Ask HN: How to network if I share a name with another person in the same field? - TheAsprngHacker
As I prepare for college, I would like to do more to network myself and build my career. I currently plan to go into academia and specialize in programming language theory. I have a common western first name and a common foreign last name. When I search up my name (first and last), the top results are a computer scientist at UBC who shares my first name, last name, and middle initial! What&#x27;s more, this person appears to specialize in formal verification, which overlaps with PL theory.<p>What can I do to distinguish myself? In addition, should I worry about discrimination for having a foreign last name?<p>Should I invent an alias or nickname for myself?
======
schoen
Yikes, the shared middle initial is a challenge because that's what most
people in this situation fall back on.

A few possible ideas that some people have used:

(1) Try to use a variant of your first name if it's a name that has variant
spellings available, or a shorter or a longer form (Tim/Timothy,
Kim/Kimberley, Will/William/Bill, Cate/Catherine/Kate/Katherine/Katy).

(2) Consider using your _full_ middle name instead of just middle initial.

(3) Consider using your first initial and middle name instead of your first
name and middle initial (like C. Wright Mills or J. Presper Eckert). This
pattern is not uncommon in the English-speaking world although it is most used
by people who simply don't _like_ their first names that much.

(4) If your last name is a transliteration from a different writing system
(like Cyrillic or hanzi), consider using a different transliteration method so
that your last name is spelled slightly differently in English.

(5) Maybe contact the other researcher to describe your situation? I imagine
most people would be amused and sympathetic in this situation.

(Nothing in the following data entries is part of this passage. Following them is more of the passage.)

Lemma log_is_complete_witness : exists s, run demo_localtime (construct Info false) demo_moves = Some s /\
  length (out s) = 3%nat /\ stopping s = Done /\
  let calls := omap (emitted Info) demo_moves in
  out s `prefix_of` (writeLog demo_localtime false <$> calls) /\
  (stopping s = Done -> (writeLog demo_localtime false <$> take (at_stop s) calls) `prefix_of` out s /\ flushed s = length (out s)) /\
  (stop_ s = true -> exists l' s', Forall own l' /\ (length l' <= left_over s)%nat /\ run demo_localtime s l' = Some s' /\ stopping s' = Done).
Proof.
  eexists. split; [vm_compute; reflexivity |]. split; [vm_compute; reflexivity |]. split; [done |].
  apply (log_is_complete demo_localtime Info false demo_moves); [by repeat constructor | vm_compute; reflexivity].
Defined.

Lemma log_line_reads_back_witness :
  let ev := mk_event Warn (lit "Demo | second") 45296000123 (updateTag_ 3) 4711 in
  columns (writeLog demo_localtime false ev) = Some (lit "12:34:56.000123 ", lit " W3 tid=4711 ", lit " WARN  ", lit " Demo | second" ++ [nl]) /\
  columns (writeLog demo_localtime false ev) =
  Some (time_column demo_localtime ev ++ [sp], [sp] ++ thread_column ev ++ [sp], [sp] ++ level_column false ev ++ [sp], [sp] ++ message ev ++ [nl]).
Proof.
  cbv zeta. split; [vm_compute; reflexivity |].
  apply (log_line_reads_back demo_localtime false (mk_event Warn (lit "Demo | second") 45296000123 (updateTag_ 3) 4711) 3). reflexivity.
Defined.

(** A message logged after [stop] is queued and never written. *)
Theorem late_message_is_lost : exists s, run demo_localtime (construct Info false) demo_moves = Some s /\
  length (accepted s) = 4%nat /\
  forall l s', run demo_localtime s l = Some s' -> out s' = out s.
Proof.
  eexists. split; [vm_compute; reflexivity |]. split; [done |]. intros l s' R.
  match type of R with run _ ?s0 _ = _ => assert (worker_ s0 = Exited) as D by done; revert D R; generalize s0 end.
  induction l as [| m l IH]; cbn; intros s D R; [by simplify_eq |]. apply bind_Some in R as (s1 & E1 & R).
  assert (worker_ s1 = Exited /\ out s1 = out s) as [D1 <-]; [| by apply IH].
  destruct m; cbn in E1; rewrite ?D in E1; try done.
  - simplify_eq. unfold emit. by destruct (fastEnabled _ _).
  - destruct (notifying s); [done |]. simplify_eq. unfold wake; cbn. by rewrite D.
  - unfold processQueue in E1. by rewrite D in E1.
  - unfold stop, wake in E1. cbn in E1. rewrite D in E1. destruct (stopping s); simplify_eq; done.
  - by simplify_eq.
Qed.

End Logger.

(6) Maybe adopt a second middle name so that you have two middle initials
instead of one. While this still might allow for some confusion, I think most
publication venues would accept it.

On the bright side, there were two different researchers at the same time in
the same department at Bell Labs named Stephen R. Bourne (one of them wrote
the Bourne shell, /bin/sh) and apparently both of them had successful careers.
:-)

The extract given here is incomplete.